Records excerpted from a collection
%%
(** ** One piece *)

Lemma wp_read_piece id want w (Q : list Z -> world -> Prop) E :
  let f := file_of (w_files w) id in
  fs_geo (w_fs w) = g -> flash_ok w -> reading (mem w) f -> 0 < want ->
  (forall k w', let f' := file_of (w_files w') id in
     read_step id w w' -> reading (mem w') f' ->
     0 <= k <= want -> k <= f_current_data_len f - f_current_data_pos f ->
     (f_current_data_pos f < f_current_data_len f -> 0 < k) ->
     f_current f' = f_current f -> f_data_offset f' = f_data_offset f ->
     f_current_data_len f' = f_current_data_len f ->
     f_current_data_pos f' = f_current_data_pos f ->
     f_span_len f' = f_span_len f -> f_current_next f' = f_current_next f ->
     f_pos f' = f_pos f ->
     Q (mem_bytes (mem w) (data_at f (f_current_data_pos f)) k) w') ->
  wp (read_piece id want) Q E w.
Proof.
  intros f Hgeo Hok Hr Hwant HQ.
  pose proof (rg_pos _ _ Hr) as Hpos. pose proof (rg_cached _ _ Hr) as [Hcl Hcd].
  pose proof (rg_data _ _ Hr) as Hdata. pose proof (rg_sector _ _ Hr) as Hsec.
  pose proof (rg_cache _ _ Hr) as Hc.
  unfold read_piece. apply wp_bind, wp_get_file. fold f.
  apply wp_bind, wp_get_geo. rewrite Hgeo. cbv zeta.
  set (avail := f_current_data_len f - f_current_data_pos f) in *.
  set (n := if want <? avail then want else avail).
  assert (Hn : n = Z.min want avail) by (unfold n; destruct (Z.ltb_spec want avail); lia).
  destruct (sector_in_device (f_current f) (f_data_offset f + f_current_data_pos f) avail)
    as [Hd1 Hd2]; [lia.. |].
  destruct (read_cache_has_remaining f) eqn:Hhit.
  { pose proof Hhit as Hh. unfold read_cache_has_remaining in Hh.
    rewrite !andb_true_iff, negb_true_iff, Z.eqb_neq, Z.leb_le, Z.ltb_lt in Hh.
    set (cached := f_cache_len f - (f_current_data_pos f - f_cache_data_pos f)).
    set (k := if cached <? n then cached else n).
    assert (Hk : k = Z.min cached n) by (unfold k; destruct (Z.ltb_spec cached n); lia).
    apply wp_ret. rewrite (cached_bytes _ _ _ Hr Hhit) by lia.
    apply HQ; done || lia. }
  assert (Haddr : data_at f (f_current_data_pos f) =
    f_current f * sector_size g + f_data_offset f + f_current_data_pos f) by done.
  destruct (Z.ltb_spec n 256) as [Hsmall | Hbig].
  - apply wp_bind. unfold fill_read_cache. apply wp_bind, wp_get_file. fold f.
    apply wp_bind, wp_get_geo. rewrite Hgeo. fold avail.
    set (n0 := if avail <? 256 then avail else 256).
    assert (Hn0 : n0 = Z.min avail 256)
      by (unfold n0; destruct (Z.ltb_spec avail 256); lia).
    rewrite <- Haddr.
    apply wp_bind, wp_raw_read; [done | unfold data_at; lia | lia |
      unfold data_at; lia |].
    intros w1 Hw1. cbv iota beta. apply wp_bind, wp_mod_file.
    apply wp_bind, wp_ret. apply wp_mod_file. apply wp_bind, wp_get_file.
    cbn [w_files]. rewrite !file_of_insert, insert_insert_eq.
    rewrite (fi_files _ _ _ Hw1). fold f.
    set (buf := mem_bytes (mem w) (data_at f (f_current_data_pos f)) n0).
    set (f2 := set_f_cache_len _ _).
    assert (Hbuf : zlen buf = n0) by (unfold buf; apply zlen_mem_bytes; lia).
    change (f_cache_len f2) with n0. change (f_cache f2) with (splice 0 buf (f_cache f)).
    set (k := if want <? n0 then want else n0).
    assert (Hk : k = Z.min want n0) by (unfold k; destruct (Z.ltb_spec want n0); lia).
    apply wp_ret.
    assert (Hpiece : sublist 0 k (splice 0 buf (f_cache f)) =
      mem_bytes (mem w) (data_at f (f_current_data_pos f)) k).
    { apply list_eq_byte_at.
      - rewrite zlen_sublist, zlen_mem_bytes; rewrite ?zlen_splice; lia.
      - intros i. rewrite zlen_sublist by (rewrite ?zlen_splice; lia). intros Hi.
        rewrite byte_at_sublist, byte_at_splice by lia.
        destruct (Z.leb_spec 0 (0 + i)), (Z.ltb_spec (0 + i) (0 + zlen buf));
          simpl; try lia.
        unfold buf. rewrite !byte_at_mem_bytes by lia. f_equal. lia. }
    rewrite Hpiece. rewrite <- (fi_files _ _ _ Hw1).
    set (w2 := mk_world _ _ _).
    assert (Hf2 : file_of (w_files w2) id = f2)
      by (unfold w2; cbn [w_files]; by rewrite file_of_insert).
    apply HQ; rewrite ?Hf2; try done; try lia.
    + apply (read_step_put id w w1 f2 Hw1); done.
    + apply (reading_ext (mem w)); [intros a; apply (fi_mem _ _ _ Hw1) |].
      split; try done.
      * change (f_cache f2) with (splice 0 buf (f_cache f)).
        rewrite zlen_splice by lia. done.
      * change (f_cache_len f2) with n0. split; [lia |]. intros _.
        change (f_cache_data_pos f2) with (f_current_data_pos f).
        change (f_current_data_len f2) with (f_current_data_len f). lia.
      * intros i Hi. change (f_cache_len f2) with n0 in Hi.
        change (f_cache f2) with (splice 0 buf (f_cache f)).
        rewrite byte_at_splice by lia.
        destruct (Z.leb_spec 0 i), (Z.ltb_spec i (0 + zlen buf)); simpl; try lia.
        unfold buf. rewrite byte_at_mem_bytes by lia.
        change (f_cache_data_pos f2) with (f_current_data_pos f).
        change (data_at f2) with (data_at f). unfold data_at. f_equal. lia.
  - apply wp_bind, wp_mod_file. fold f. rewrite <- Haddr.
    set (f2 := set_f_cache_len 0 f). set (w1 := mk_world _ _ _).
    assert (Hf1 : file_of (w_files w1) id = f2)
      by (unfold w1; cbn [w_files]; by rewrite file_of_insert).
    apply (wp_flash_read _ _ _ _ w1); [done | unfold data_at; lia | lia |
      unfold data_at; lia |].
    intros w2 Hw2. change (mem w1) with (mem w).
    apply HQ; rewrite ?(fi_files _ _ _ Hw2), ?Hf1; try done; try lia.
    + eapply read_step_trans; [by apply (read_step_put id w w f2) |].
      split; try apply Hw2; try done; by rewrite (fi_files _ _ _ Hw2).
    + apply (reading_ext (mem w)); [intros a; apply (fi_mem _ _ _ Hw2) |].
      split; try done; try (split; done || lia).
      intros i Hi. change (f_cache_len f2) with 0 in Hi. lia.
Qed.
%%
What this task involves
Filter the preceding entries down to the lines with "change".

Solution to the exercise
    change (f_cache_len f2) with n0. change (f_cache f2) with (splice 0 buf (f_cache f)).
      * change (f_cache f2) with (splice 0 buf (f_cache f)).
      * change (f_cache_len f2) with n0. split; [lia |]. intros _.
        change (f_cache_data_pos f2) with (f_current_data_pos f).
        change (f_current_data_len f2) with (f_current_data_len f). lia.
      * intros i Hi. change (f_cache_len f2) with n0 in Hi.
        change (f_cache f2) with (splice 0 buf (f_cache f)).
        change (f_cache_data_pos f2) with (f_current_data_pos f).
        change (data_at f2) with (data_at f). unfold data_at. f_equal. lia.
    intros w2 Hw2. change (mem w1) with (mem w).
      intros i Hi. change (f_cache_len f2) with 0 in Hi. lia.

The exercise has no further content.